Task inputs Block Start
(** The degree counters are the sizes of the buckets: when they are before
    [addEdge] or [clearEdges], they are afterwards, whatever the edge and
    whatever branch is taken; and so they are after [removeEdgeByID] (or
    [removeEdge]) of an id that names no inherited property.  An id that
    does name one reads as present in the three buckets: [removeEdgeByID]
    then returns with each of the three counters one lower, whether or not
    a bucket held the id. *)
Theorem edge_updates_keep_counters (n : BaseNode) :
  counters_ok n = true →
  (∀ e n', Node.addEdge n e = JS.Ok n' → counters_ok n' = true)
  ∧ (∀ id n', JS.inherited id = false →
       removeEdgeByID n id = JS.Ok n' → counters_ok n' = true)
  ∧ counters_ok (clearEdges n) = true
  ∧ (∀ id, JS.inherited id = true →
       ∃ n', removeEdgeByID n id = JS.Ok n'
         ∧ _in_degree n' = (_in_degree n - 1)%Z
         ∧ _out_degree n' = (_out_degree n - 1)%Z
         ∧ _und_degree n' = (_und_degree n - 1)%Z
         ∧ _in_edges n' = JS.delete (_in_edges n) id
         ∧ _out_edges n' = JS.delete (_out_edges n) id
         ∧ Node._und_edges n' = JS.delete (Node._und_edges n) id).
Proof.
  intros (Hi & Ho & Hu)%counters_ok_iff. split; [|split; [|split]].
  - intros e n'. unfold Node.addEdge.
    destruct (negb _ && negb _); [done|]. cbv zeta.
    destruct (isDirected e).
    + destruct (is_this n (_node_a e) && negb (JS.present (_out_edges n) (Edge.getID e))) eqn:E1.
      * apply andb_true_iff in E1 as [_ E1%negb_true_iff].
        apply ObjectFacts.present_false in E1 as [E1 _].
        destruct (is_this _ (_node_b e) && negb _) eqn:E2.
        -- apply andb_true_iff in E2 as [_ E2%negb_true_iff]. simpl in E2.
           apply ObjectFacts.present_false in E2 as [E2 _].
           intros [= <-]. apply counters_ok_iff. simpl.
           rewrite !ContainerFacts.size_set_fresh by done. lia.
        -- intros [= <-]. apply counters_ok_iff. simpl.
           rewrite !ContainerFacts.size_set_fresh by done. lia.
      * destruct (negb (JS.present (_in_edges n) (Edge.getID e))) eqn:E2.
        -- apply negb_true_iff, ObjectFacts.present_false in E2 as [E2 _].
           intros [= <-]. apply counters_ok_iff. simpl.
           rewrite !ContainerFacts.size_set_fresh by done. lia.
        -- intros [= <-]. by apply counters_ok_iff.
    + destruct (JS.present (Node._und_edges n) (Edge.getID e)) eqn:E1; [done|].
      apply ObjectFacts.present_false in E1 as [E1 _].
      intros [= <-]. apply counters_ok_iff. simpl.
      rewrite !ContainerFacts.size_set_fresh by done. lia.
  - intros id n' Hord. unfold removeEdgeByID. destruct (negb (hasEdgeID n id)); [done|].
    cbv zeta. rewrite !ObjectFacts.present_ordinary by done.
    intros [= <-]. apply counters_ok_iff. simpl.
    destruct (JS.has (_in_edges n) id) eqn:E1; destruct (JS.has (_out_edges n) id) eqn:E2;
      destruct (JS.has (Node._und_edges n) id) eqn:E3;
      repeat match goal with
             | H : JS.has ?o id = true |- _ => apply size_delete in H
             end; lia.
  - reflexivity.
  - intros id Hinh. unfold removeEdgeByID, hasEdgeID, JS.present. rewrite Hinh, !orb_true_r.
    cbn [negb orb]. eexists. split; [reflexivity|]. by cbn.
Qed.

(** After any [addEdge] that returns, [hasEdge] holds of the edge; and
    when the id read as [undefined] in the three buckets before, [getEdge]
    of the id returns the edge itself. *)
Theorem addEdge_lookup (n n' : BaseNode) (e : BaseEdge) :
  Node.addEdge n e = JS.Ok n' →
  hasEdge n' e = true
  ∧ (unattached n e → getEdge n' (Edge.getID e) = JS.Ok (JS.Own e)).
Proof.
  unfold Node.addEdge, hasEdge, hasEdgeID, getEdge.
  destruct (negb _ && negb _); [done|]. cbv zeta.
  destruct (isDirected e).
  - destruct (is_this n (_node_a e) && negb (JS.present (_out_edges n) (Edge.getID e))) eqn:E1.
    + destruct (is_this _ (_node_b e) && negb _) eqn:E2; intros [= <-]; simpl.
      * rewrite !ObjectFacts.present_set, String.eqb_refl. split; [done|].
        intros _. by rewrite ObjectFacts.read_set_eq.
      * rewrite !ObjectFacts.present_set, String.eqb_refl, orb_true_r. split; [done|].
        intros (Hin & _ & _). apply ObjectFacts.present_false in Hin as [Hin Hord].
        rewrite ObjectFacts.read_ordinary, (has_false_get _ _ Hin) by done.
        cbn [fmap option_fmap option_map]. by rewrite ObjectFacts.read_set_eq.
    + destruct (negb (JS.present (_in_edges n) (Edge.getID e))) eqn:E2; intros [= <-]; simpl.
      * rewrite !ObjectFacts.present_set, String.eqb_refl. split; [done|].
        intros _. by rewrite ObjectFacts.read_set_eq.
      * apply negb_false_iff in E2. rewrite E2. split; [done|].
        intros (Hin & _). congruence.
  - destruct (JS.present (Node._und_edges n) (Edge.getID e)) eqn:E1; [done|].
    intros [= <-]. simpl. rewrite !ObjectFacts.present_set, String.eqb_refl, !orb_true_r.
    split; [done|].
    intros (Hin & Hout & _).
    apply ObjectFacts.present_false in Hin as [Hin Hord].
    apply ObjectFacts.present_false in Hout as [Hout _].
    unfold JS.read.
    by rewrite (has_false_get _ _ Hin), (has_false_get _ _ Hout), Hord, ObjectFacts.get_set_eq.
Qed.

(** [hasEdgeID] is the test of reads that see the inherited properties:
    it holds of every id that names one.  [removeEdgeByID] throws exactly
    when [hasEdgeID] fails; otherwise it returns, the id is afterwards in
    none of the three buckets, so that [hasEdgeID] holds of it only for an
    inherited name, and [hasEdgeID] of every other id is as before. *)
Theorem removeEdgeByID_forgets (n : BaseNode) (id : string) :
  NoDup (JS.keys (_in_edges n)) → NoDup (JS.keys (_out_edges n)) →
  NoDup (JS.keys (Node._und_edges n)) →
  (JS.inherited id = true → hasEdgeID n id = true)
  ∧ if hasEdgeID n id
    then ∃ n', removeEdgeByID n id = JS.Ok n'
           ∧ JS.has (_in_edges n') id = false
           ∧ JS.has (_out_edges n') id = false
           ∧ JS.has (Node._und_edges n') id = false
           ∧ hasEdgeID n' id = JS.inherited id
           ∧ ∀ id', id' ≠ id → hasEdgeID n' id' = hasEdgeID n id'
    else removeEdgeByID n id = JS.Throw "Cannot remove unconnected edge.".
Proof.
  intros Hi Ho Hu. split.
  { intros Hinh. unfold hasEdgeID, JS.present. by rewrite Hinh, !orb_true_r. }
  unfold removeEdgeByID.
  destruct (hasEdgeID n id) eqn:E; [|done]. simpl.
  eexists. split; [reflexivity|]. unfold hasEdgeID in *. simpl.
  assert (∀ o : JS.object BaseEdge, NoDup (JS.keys o) →
            JS.has (if JS.present o id then JS.delete o id else o) id = false) as Hdel.
  { intros o Hnd. unfold JS.present.
    destruct (JS.has o id) eqn:E1; cbn [orb]; [by apply has_delete_eq|].
    destruct (JS.inherited id); [|done]. by rewrite delete_absent. }
  split_and!.
  - by apply Hdel.
  - by apply Hdel.
  - by apply Hdel.
  - unfold JS.present at 1 3 5. rewrite !Hdel by done. by destruct (JS.inherited id).
  - intros id' Hne.
    destruct (JS.present (_in_edges n) id); destruct (JS.present (_out_edges n) id);
      destruct (JS.present (Node._und_edges n) id);
      rewrite ?present_delete_ne by done; done.
Qed.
Task inputs Block End
- **About this task**
In the entries above, identify every line with the string "Hout".

- **Exercise output**
    intros (Hin & Hout & _).
    apply ObjectFacts.present_false in Hout as [Hout _].
    by rewrite (has_false_get _ _ Hin), (has_false_get _ _ Hout), Hord, ObjectFacts.get_set_eq.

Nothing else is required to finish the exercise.